So God, verses 5 through 9, gives a little illustration. And you know the story, probably. I assume you do. He goes and builds a shelter on the side of town. It gets real hot. God turns the thermostat up on purpose. And he stands out there or sits out there, builds a shelter, and he waits. Maybe God will relent from his relenting and maybe he’ll blast them after all.
So he’s sitting on the hillside watching to see what will happen to the city of Nineveh. God then, in his grace, grows up quickly, probably some kind of bean plant, this big leafy plant that grows up and gives him shade. And the prophet Jonah is so excited about that. He’s so relieved. Isn’t that great? Oh, praise the Lord. I got a shade here. I can sit out here in the breeze and be shaded. That’s awesome.

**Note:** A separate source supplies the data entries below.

(** * Traces *)

Lemma tame_waitpid h2g rt ci want a opt r rt' :
  yos_waitpid h2g [] rt ci want a opt = Some (r, rt') -> tame rt rt'.
Proof.
  unfold yos_waitpid, find_zombie_child. destruct (my_proc rt ci) as [me|]; [|done].
  destruct (negb _); [intros [= <- <-]; apply tame_upd_ctx|].
  set (fz := fun p => is_zombie p && _ && _).
  assert (Hreap : forall slot, find_slot fz (procs rt) 0 = Some slot -> tame rt (reap rt ci slot a).2).
  { intros slot Hs. apply find_slot_0 in Hs as (p & Hp & Hz). unfold fz in Hz.
    rewrite !andb_true_iff in Hz. eapply tame_reap; [exact Hp|tauto]. }
  cbn [wait_loop]. unfold find_zombie_child. fold fz. destruct (find_slot fz (procs rt) 0) as [slot|] eqn:E.
  - intros [= He]. specialize (Hreap _ eq_refl). by rewrite He in Hreap.
  - destruct (Z.land opt WNOHANG =? 0); [done|]. by intros [= <- <-].
Qed.

Lemma tame_setpgid rt ci q g : tame rt (yos_setpgid rt ci q g).2.
Proof.
  unfold yos_setpgid. destruct (slot_of rt ci) as [me|]; [|reflexivity].
  destruct (if q =? 0 then Some me else yos_proc_find rt q) as [i|]; [|reflexivity].
  destruct (procs rt !! i) as [t|]; [|reflexivity]. destruct (_ <=? 0); [reflexivity|].
  apply tame_upd_proc. intros; split; [done|apply state_le_refl].
Qed.

Lemma tame_setsid rt ci : tame rt (yos_setsid rt ci).2.
Proof.
  unfold yos_setsid. destruct (slot_of rt ci) as [i|]; [|reflexivity].
  destruct (procs rt !! i) as [p|]; [|reflexivity]. destruct (_ && _); [reflexivity|].
  apply tame_upd_proc. intros; split; [done|apply state_le_refl].
Qed.

Section Steps.
Variable pthread_kill : yos_proc -> Z -> Z.
Variable h2g : Z -> Z.

(** What happens to the table: a new process, its start, and the calls. *)
Inductive proc_step (rt : yos_runtime) : yos_runtime -> Prop :=
| ps_alloc pp i rt' :
    next_pid rt < 2147483647 -> yos_proc_alloc rt pp = (Some i, rt') -> proc_step rt rt'
| ps_start i c p :
    procs rt !! i = Some p -> state p = YOS_PROC_READY ->
    proc_step rt (upd_proc i (fun q => set_ctx_handle (Some c) (set_thread true (set_state YOS_PROC_RUNNING q))) rt)
| ps_exit ci code : proc_step rt (flow_rt (yos_exit pthread_kill rt ci code))
| ps_kill q sig : proc_step rt (yos_proc_kill_by_pid pthread_kill rt q sig).2
| ps_wait ci want a opt r rt' : yos_waitpid h2g [] rt ci want a opt = Some (r, rt') -> proc_step rt rt'
| ps_setpgid ci q g : proc_step rt (yos_setpgid rt ci q g).2
| ps_setsid ci : proc_step rt (yos_setsid rt ci).2
| ps_ctx ci f : proc_step rt (upd_ctx ci f rt).

Lemma proc_step_cases rt rt' :
  proc_step rt rt' ->
  tame rt rt' \/ exists pp i, next_pid rt < 2147483647 /\ yos_proc_alloc rt pp = (Some i, rt').
Proof.
  intros H. destruct H as [pp i rt' Hn Ha|i c p Hp Hs|ci code|q sig|ci want a opt r rt' Hw|ci q g|ci|ci f].
  - right. eauto.
  - left. apply tame_upd_proc. intros q Hq. simplify_eq. split; [done|]. simpl. by rewrite Hs.
  - left. apply tame_exit.
  - left. apply tame_kill_by_pid.
  - left. by eapply tame_waitpid.
  - left. apply tame_setpgid.
  - left. apply tame_setsid.
  - left. apply tame_upd_ctx.
Qed.
(* ===== verification/FdThms.v ===== *)
(** Theorems on the descriptor tables of a whole runtime. *)
From stdpp Require Import gmap.
From S2P Require Import Prelude Memory Ctx Path PathProps FdTable FdProps.

(** A host call that creates descriptors answers an error or a fresh one. *)
Definition fresh_answer (w : world) (r : Z) : Prop := r < 0 \/ r ∉ host_open w.

Section Steps.
Variable remap_errno_h2g : Z -> Z.
Variable close_rc close_errno : Z -> Z.
Variable translate_path : path -> path.

Local Abbreviation fd_close := (yos_fd_close remap_errno_h2g close_rc close_errno).

(** One call of a guest on its own table. *)
Inductive fd_op (w : world) : world -> Prop :=
| op_open s r e : fresh_answer w r -> fd_op w (yos_open_host remap_errno_h2g w s r e).2
| op_creat s r e : fresh_answer w r -> fd_op w (yos_creat remap_errno_h2g translate_path w s r e).2
| op_openat d s r e : fresh_answer w r -> fd_op w (yos_openat remap_errno_h2g translate_path w d s r e).2
| op_dup fd r e : fresh_answer w r -> fd_op w (yos_dup remap_errno_h2g w fd r e).2
| op_dup2 o n r e : fresh_answer w r -> fd_op w (yos_dup2 remap_errno_h2g w o n r e).2
| op_dup3 o n f ans e : (forall c, fresh_answer w (ans c)) -> fd_op w (yos_dup3 remap_errno_h2g w o n f ans e).2
| op_pipe a h0 h1 e : fresh_answer w h0 -> (0 <= h0 -> 0 <= h1 /\ (h1 ∉ host_open w) /\ h1 <> h0) ->
    fd_op w (yos_pipe remap_errno_h2g close_rc close_errno w a h0 h1 e).2
| op_close fd : fd_op w (fd_close w fd).2
| op_closefrom lo : fd_op w (yos_closefrom w lo)
| op_close_range lo hi f : 0 <= lo -> fd_op w (yos_close_range w lo hi f).2
| op_fclose fd : 0 <= fd < 256 -> 0 <= slot_fd (tab w) fd ->
    fd_op w (yos_fd_release_slot (yos_plat_close (slot_fd (tab w) fd) w) fd)
| op_chdir s st : fd_op w (yos_chdir remap_errno_h2g w s st).2
| op_fchdir fd st : fd_op w (yos_fchdir remap_errno_h2g w fd st).2.
(* ===== verification/EnvThms.v ===== *)
(** The environment as a finite map: what setenv, getenv, unsetenv and clearenv
    do to it and to the buffers of the heap. *)
From S2P Require Import Prelude Memory Ctx CString Alloc FreeList HeapInv AllocProps AllocThms GuestHeap Env.

(** One variable with its two buffers. *)
Record slot : Type := Slot { s_key : bytes; s_val : bytes; s_kbuf : region; s_vbuf : region }.

Definition entry_of (s : slot) : env_entry := Entry (r_addr (s_kbuf s)) (r_addr (s_vbuf s)) (blen (s_key s)).
Definition bufs (l : list slot) : list region := flat_map (fun s => [s_kbuf s; s_vbuf s]) l.
Definition slot_ok (m : memory) (s : slot) : Prop := holds m (s_kbuf s) (s_key s) /\ holds m (s_vbuf s) (s_val s).

(** The map that the slots denote. *)
Definition bound (l : list slot) (k v : bytes) : Prop := exists s, s ∈ l /\ s_key s = k /\ s_val s = v.

Lemma bufs_app l k : bufs (l ++ k) = bufs l ++ bufs k.
Proof. apply flat_map_app. Qed.

Lemma bufs_perm l k : l ≡ₚ k -> bufs l ≡ₚ bufs k.
Proof. intros H. unfold bufs. by apply Permutation_flat_map. Qed.

Lemma bufs_elem l s : s ∈ l -> s_kbuf s ∈ bufs l /\ s_vbuf s ∈ bufs l.
Proof.
  intros Hs. unfold bufs. rewrite !list_elem_of_In, !in_flat_map.
  split; exists s; (split; [by apply list_elem_of_In|simpl; tauto]).
Qed.

Lemma bound_perm l l' k v : l ≡ₚ l' -> bound l k v <-> bound l' k v.
Proof. intros H. unfold bound. by split; intros (s & Hs & E); exists s; rewrite H in *. Qed.

Lemma bound_cons s l k v : bound (s :: l) k v <-> (k = s_key s /\ v = s_val s) \/ bound l k v.
Proof.
  unfold bound. split.
  - intros (x & [->|Hx]%elem_of_cons & <- & <-); [by left|right; by exists x].
  - intros [[-> ->]|(x & Hx & E)]; [exists s; by split; [left|]|exists x; split; [by right|done]].
Qed.

Lemma alter_middle {A} (f : A -> A) l1 x l2 : alter f (length l1) (l1 ++ x :: l2) = l1 ++ f x :: l2.
Proof. induction l1 as [|y l1 IH]; simpl; [done|]. f_equal. exact IH. Qed.

Lemma swap_remove_map {A B} (f : A -> B) i l : swap_remove i (map f l) = map f (swap_remove i l).
Proof.
  unfold swap_remove. change (map f l) with (f <$> l). rewrite fmap_last. destruct (last l) as [x|]; [|done].
  cbn [fmap option_fmap option_map]. rewrite <-list_fmap_insert, <-fmap_take. by rewrite length_map.
Qed.

Lemma set_e_exec_id E : set_e_exec (e_exec E) E = E.
Proof. by destruct E. Qed.

Section EnvThms.
Context {malloc : exec_ctx -> Z -> Z * exec_ctx} {free : exec_ctx -> Z -> option exec_ctx}.
Context {GH : GuestHeap malloc free}.
Context (remap_errno_h2g : Z -> Z) (environ envp : list bytes).

(** The guest's errno cell is not heap memory. *)
Definition errno_ok (c : exec_ctx) : Prop :=
  errno_off c = 0 \/ forall a, errno_off c <= a < errno_off c + 4 -> ~ territory c a.

(** [guest]: the buffers that the program itself allocated. *)
Record env_ok (E : env_ctx) (slots : list slot) (guest : list region) : Prop := {
  eo_init : e_init E = true;
  eo_store : e_store E = map entry_of slots;
  eo_heap : heap_inv (e_exec E) (bufs slots ++ guest);
  eo_slots : Forall (slot_ok (mem (e_exec E))) slots;
  eo_keys : NoDup (map s_key slots);
  eo_len : Z.of_nat (length slots) <= YOS_ENV_MAX;
  eo_errno : errno_ok (e_exec E)
}.

(** The program's own buffers keep their bytes. *)
Definition guest_kept (guest : list region) (c c' : exec_ctx) : Prop :=
  forall a, in_regions a guest -> ld8 (mem c') a = ld8 (mem c) a.

Lemma kept_errno_ok c c' ps : kept territory c c' ps -> errno_ok c -> errno_ok c'.
Proof.
  intros [_ He Ht _]. unfold errno_ok. rewrite He. intros [H|H]; [by left|right]. intros a Ha. rewrite Ht. by apply H.
Qed.

Lemma kept_slots c c' ps l :
  kept territory c c' ps -> (forall s, s ∈ l -> s_kbuf s ∈ ps /\ s_vbuf s ∈ ps) ->
  Forall (slot_ok (mem c)) l -> Forall (slot_ok (mem c')) l.
Proof.
  intros K Hs. rewrite !Forall_forall. intros H s Hin. destruct (H s Hin) as [H1 H2]. destruct (Hs s Hin).
  split; by eapply kept_holds.
Qed.

Lemma kept_guest c c' ps guest :
  kept territory c c' ps -> (forall r, r ∈ guest -> r ∈ ps) -> guest_kept guest c c'.
Proof. intros K Hs a (r & Hr & Ha). apply (kp_bytes _ _ _ _ K). left. exists r. auto. Qed.

(** Reporting an error spares the heap and its strings. *)
Lemma errno_env E slots guest e :
  env_ok E slots guest ->
  exists E', env_errno remap_errno_h2g E e = (-1, E') /\ env_ok E' slots guest /\
    guest_kept guest (e_exec E) (e_exec E').
Proof.
  intros [H1 H2 H3 H4 H5 H6 H7]. unfold env_errno, errno_neg.
  set (m' := mem (write_errno remap_errno_h2g (e_exec E) e)).
  eexists. split; [done|]. rewrite (write_errno_set remap_errno_h2g (e_exec E) e). fold m'.
  assert (Hw : forall a, territory (e_exec E) a -> ld8 m' a = ld8 (mem (e_exec E)) a).
  { intros a Ha. unfold m'. destruct H7 as [H0|Hn].
    - unfold write_errno. by rewrite H0.
    - apply (write_errno_frame remap_errno_h2g (e_exec E) e a (a + 1)); [|lia].
      destruct (Z.le_gt_cases (a + 1) (errno_off (e_exec E))); [by left|right].
      destruct (Z.le_gt_cases (errno_off (e_exec E) + 4) a); [done|]. destruct (Hn a); [lia|done]. }
  destruct (gh_write (e_exec E) (bufs slots ++ guest) m' H3 ltac:(auto)) as [G1 G2].
  destruct (gh_bounds _ _ H3) as (_ & _ & Ht).
  assert (Hb : forall a, in_regions a (bufs slots ++ guest) -> ld8 m' a = ld8 (mem (e_exec E)) a) by auto.
  split.
  - split; [done|done|done| |done|done|].
    + eapply Forall_impl; [apply Forall_and; split; [apply H4|apply Forall_forall; intros s; exact id]|].
      intros s [[S1 S2] Hin]. destruct (bufs_elem _ _ Hin) as [B1 B2].
      split; (eapply holds_agree; [done|]); intros a Ha; apply Hb; eexists; (split; [|done]); apply elem_of_app; by left.
    + destruct H7 as [H0|Hn]; [by left|right]. intros a Ha. cbn [e_exec set_e_exec]. rewrite G2. by apply Hn.
  - intros a (r & Hr & Ha). apply Hb. exists r. split; [|done]. apply elem_of_app. by right.
Qed.

Lemma entry_is_key E slots guest name s :
  env_ok E slots guest -> s ∈ slots -> entry_is (mem (e_exec E)) name (entry_of s) = true <-> s_key s = name.
Proof.
  intros Hok Hs. pose proof (eo_slots _ _ _ Hok) as H. rewrite Forall_forall in H. destruct (H s Hs) as [[Hk _] _].
  destruct (bufs_elem _ _ Hs) as [Hb _]. destruct (gh_bounds _ _ (eo_heap _ _ _ Hok)) as (_ & Hpos & _).
  rewrite Forall_forall in Hpos. destruct (Hpos (s_kbuf s)) as [Hp _]; [apply elem_of_app; by left|].
  unfold entry_is, entry_of. cbn [name_off name_len]. destruct (Z.eqb_spec (r_addr (s_kbuf s)) 0); [lia|]. cbn [negb andb].
  rewrite andb_true_iff, Z.eqb_eq, bool_decide_eq_true. split.
  - intros [Hl Hr]. by apply (str_at_prefix _ _ _ _ Hk) in Hr.
  - intros <-. split; [done|]. by apply (str_at_prefix _ _ _ _ Hk).
Qed.

Lemma find_entry_Some E slots guest name i :
  env_ok E slots guest -> find_entry E name = Some i ->
  exists l1 s l2, slots = l1 ++ s :: l2 /\ i = length l1 /\ s_key s = name /\ e_store E !! i = Some (entry_of s).
Proof.
  intros Hok Hf. unfold find_entry in Hf. destruct (list_find _ _) as [[j e]|] eqn:F; [|done]. injection Hf as ->.
  apply list_find_Some in F as (Hi & He & _). pose proof Hi as Hi'. rewrite (eo_store _ _ _ Hok), list_lookup_fmap in Hi.
  destruct (slots !! i) as [s|] eqn:Hs; [|done]. simpl in Hi. injection Hi as <-.
  apply (entry_is_key _ _ _ _ _ Hok) in He; [|by eapply list_elem_of_lookup_2].
  apply list_elem_of_split_length in Hs as (l1 & l2 & -> & ->). by exists l1, s, l2.
Qed.

Lemma find_entry_None E slots guest name :
  env_ok E slots guest -> find_entry E name = None -> forall v, ~ bound slots name v.
Proof.
  intros Hok Hf v (s & Hs & Hk & _). unfold find_entry in Hf. destruct (list_find _ _) as [[j e]|] eqn:F; [done|].
  apply list_find_None in F. rewrite (eo_store _ _ _ Hok), Forall_forall in F. apply (F (entry_of s)).
  - by apply list_elem_of_fmap_2.
  - by apply (entry_is_key _ _ _ _ _ Hok).
Qed.

Lemma init_done E slots guest : env_ok E slots guest -> env_init_once malloc environ envp E = Some E.
Proof. intros Hok. unfold env_init_once. by rewrite (eo_init _ _ _ Hok). Qed.

Lemma src_good E ps off s : src_ok (e_exec E) ps (Guest off) s -> bad_off E off = false /\ cstr (e_exec E) off = Some s.
Proof.
  intros (H1 & H2 & H3 & _). split; [|by apply str_at_cstr]. unfold bad_off. pose proof (blen_nonneg s).
  destruct (Z.eqb_spec off 0); [lia|]. by destruct (Z.leb_spec (memory_size (e_exec E)) off); [lia|].
Qed.

Lemma bufs_middle l1 s l2 : bufs (l1 ++ s :: l2) ≡ₚ s_kbuf s :: s_vbuf s :: bufs (l1 ++ l2).
Proof. rewrite !bufs_app. simpl. by rewrite <-!Permutation_middle. Qed.

(** * setenv *)

(** The new map: [name] takes [value], unless it is bound and kept. *)
Definition set_result (ow : Z) (slots slots' : list slot) (name value : bytes) : Prop :=
  forall k v, bound slots' k v <->
    (k = name /\ ((ow = 0 /\ bound slots name v) \/ ((ow <> 0 \/ forall u, ~ bound slots name u) /\ v = value))) \/
    (k <> name /\ bound slots k v).

Lemma bound_key_unique l1 s l2 v :
  NoDup (map s_key (l1 ++ s :: l2)) -> ~ bound (l1 ++ l2) (s_key s) v.
Proof.
  intros Hn (x & Hx & Hk & _). rewrite map_app in Hn. cbn [map] in Hn. rewrite <-Permutation_middle in Hn.
  apply NoDup_cons in Hn as [Hn _]. apply Hn. rewrite <-map_app, <-Hk. by apply list_elem_of_fmap_2.
Qed.

Lemma replace_ok E guest l1 s l2 name voff value ow :
  env_ok E (l1 ++ s :: l2) guest -> s_key s = name -> e_store E !! length l1 = Some (entry_of s) ->
  src_ok (e_exec E) guest (Guest voff) value -> blen value + 1 <= MALLOC_MAX ->
  exists r E' slots', replace_value malloc free remap_errno_h2g E (length l1) voff ow = Some (r, E') /\
    env_ok E' slots' guest /\ guest_kept guest (e_exec E) (e_exec E') /\
    ((r = 0 /\ set_result ow (l1 ++ s :: l2) slots' name value) \/ (r = -1 /\ slots' = l1 ++ s :: l2)).
Proof.
  intros Hok <- Hlook Hv Hlen. unfold replace_value. destruct (Z.eqb_spec ow 0) as [->|Hne].
  { exists 0, E, (l1 ++ s :: l2). split_and!; [done|done|by intros a _|]. left. split; [done|]. intros k v.
    assert (Hb : bound (l1 ++ s :: l2) (s_key s) (s_val s)) by (exists s; split; [apply elem_of_app; right; by left|done]).
    destruct (decide (k = s_key s)) as [->|]; [|tauto]. split; [by left; split; [|left]|].
    intros [[_ [[_ H]|[[H|H] _]]]|[H _]]; [done|done| |done]. by destruct (H _ Hb). }
  pose proof Hok as [H1 H2 H3 H4 H5 H6 H7].
  pose proof (gh_perm _ _ _ (Permutation_app_tail guest (bufs_middle l1 s l2)) H3) as Hp. cbn [app] in Hp.
  set (ps := s_kbuf s :: s_vbuf s :: bufs (l1 ++ l2) ++ guest) in Hp.
  assert (Hg : forall r, r ∈ guest -> r ∈ ps) by (intros r Hr; unfold ps; rewrite !elem_of_cons, elem_of_app; auto).
  assert (Hv1 : src_ok (e_exec E) ps (Guest voff) value).
  { eapply src_kept; [exact Hv|apply kept_refl|done]. }
  destruct (copy_spec _ ps _ _ Hp Hv1 Hlen) as [->|(b & c1 & -> & Hi & K & Hb)]; cbn [mbind option_bind].
  { destruct (errno_env E _ guest ENOMEM Hok) as (E' & HE & Hok' & Hgk). exists (-1), E', (l1 ++ s :: l2).
    split_and!; [|done|done|by right]. cbn [Z.eqb]. by rewrite set_e_exec_id, HE. }
  destruct (gh_bounds _ _ Hi) as (_ & Hpos & _). pose proof Hpos as [[Hb0 _] Hpos']%Forall_cons.
  apply Forall_cons in Hpos' as [_ [[Hvb _] _]%Forall_cons].
  destruct (Z.eqb_spec (r_addr b) 0); [lia|]. rewrite Hlook. cbn [from_option value_off entry_of]. unfold free_nz.
  destruct (Z.eqb_spec (r_addr (s_vbuf s)) 0); [lia|].
  destruct (gh_free c1 (s_vbuf s) (b :: s_kbuf s :: bufs (l1 ++ l2) ++ guest)) as (c2 & -> & Hi2 & K2).
  { eapply gh_perm; [|exact Hi]. unfold ps. symmetry. apply (Permutation_middle [b; s_kbuf s]). }
  set (s' := Slot (s_key s) value (s_kbuf s) b).
  eexists 0, _, (l1 ++ s' :: l2). split; [done|].
  assert (K1 : kept territory (e_exec E) c2 (s_kbuf s :: bufs (l1 ++ l2) ++ guest)).
  { eapply kept_trans; eapply kept_sub; [exact K| |exact K2|].
    - intros r Hr. unfold ps. rewrite !elem_of_cons in *. tauto.
    - intros r Hr. apply elem_of_cons. by right. }
  split_and!.
  - split; cbn [e_init e_store e_exec].
    + done.
    + rewrite H2, !map_app. cbn [map]. change (map entry_of l1) with (entry_of <$> l1).
      rewrite <-(length_fmap entry_of l1). etrans; [apply alter_middle|done].
    + eapply gh_perm; [|exact Hi2]. rewrite (bufs_middle l1 s' l2). unfold s'. cbn [s_kbuf s_vbuf app]. apply Permutation_swap.
    + rewrite Forall_app, Forall_cons in H4 |- *. destruct H4 as (F1 & [Fk Fv] & F2).
      assert (Hsub : forall x (l : list slot), x ∈ l -> (forall y, y ∈ l -> y ∈ l1 ++ l2) ->
                s_kbuf x ∈ s_kbuf s :: bufs (l1 ++ l2) ++ guest /\ s_vbuf x ∈ s_kbuf s :: bufs (l1 ++ l2) ++ guest).
      { intros x l Hx Hl. destruct (bufs_elem (l1 ++ l2) x (Hl x Hx)). rewrite !elem_of_cons, !elem_of_app. auto. }
      split_and!.
      * eapply (kept_slots _ _ _ l1 K1); [|done]. intros x Hx. apply (Hsub x l1 Hx). intros y Hy. apply elem_of_app. by left.
      * split; [by eapply (kept_holds _ _ _ _ _ K1); [by left|]|]. cbn [s_vbuf s_val s'].
        eapply (kept_holds _ _ _ _ _ K2); [by left|done].
      * eapply (kept_slots _ _ _ l2 K1); [|done]. intros x Hx. apply (Hsub x l2 Hx). intros y Hy. apply elem_of_app. by right.
    + rewrite map_app in *. done.
    + rewrite length_app in *. done.
    + by eapply kept_errno_ok.
  - eapply kept_guest; [exact K1|]. intros r Hr. rewrite elem_of_cons, elem_of_app. auto.
  - left. split; [done|]. intros k v.
    rewrite (bound_perm _ (s' :: l1 ++ l2)) by (symmetry; apply Permutation_middle).
    rewrite !(bound_perm (l1 ++ s :: l2) (s :: l1 ++ l2)) by (symmetry; apply Permutation_middle).
    rewrite !bound_cons. cbn [s_key s_val s']. pose proof (bound_key_unique l1 s l2 v H5) as Hu.
    destruct (decide (k = s_key s)) as [->|]; [|tauto]. split.
    + intros [[_ ->]|Hb2]; [left; split; [done|right; split; [by left|done]]|done].
    + intros [[_ [[? _]|[_ ->]]]|[? _]]; [done|by left|done].
Qed.
(** Two copies, or nothing: what [add_entry] and [putenv] do first. *)
Lemma free_nz_spec c b ps :
  heap_inv c (b :: ps) -> exists c', free_nz free c (r_addr b) = Some c' /\ heap_inv c' ps /\ kept territory c c' ps.
Proof.
  intros Hi. destruct (gh_bounds _ _ Hi) as (_ & [[Hb _] _]%Forall_cons & _). unfold free_nz.
  destruct (Z.eqb_spec (r_addr b) 0); [lia|]. by apply gh_free.
Qed.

Then God says, great, worm time. The worm then goes, eats the plant, and the plant dies. Rapidly grows, rapidly dies. Then God turns up the thermostat even more. Hot, scorching wind blows on Jonah. And Jonah gets mad and he says it a second time. God, just kill me. Be better if I was dead. Now I’m burning up hot. Just kill me now.
Here’s what God replies with in verse 10. It’s the key word in the whole book. The Lord said, verse 10, you—here’s the word, underline it, the whole point of the book—pity the plant. You pity the plant. You just had a funeral for a plant. Oh, the plant was so great, right? Dearly departed plant. You cared about the plant. You didn’t labor for it. You didn’t plant it. You didn’t fertilize it. You didn’t make it grow. You didn’t water. You did none of that. It just sprung up overnight, perished in the night.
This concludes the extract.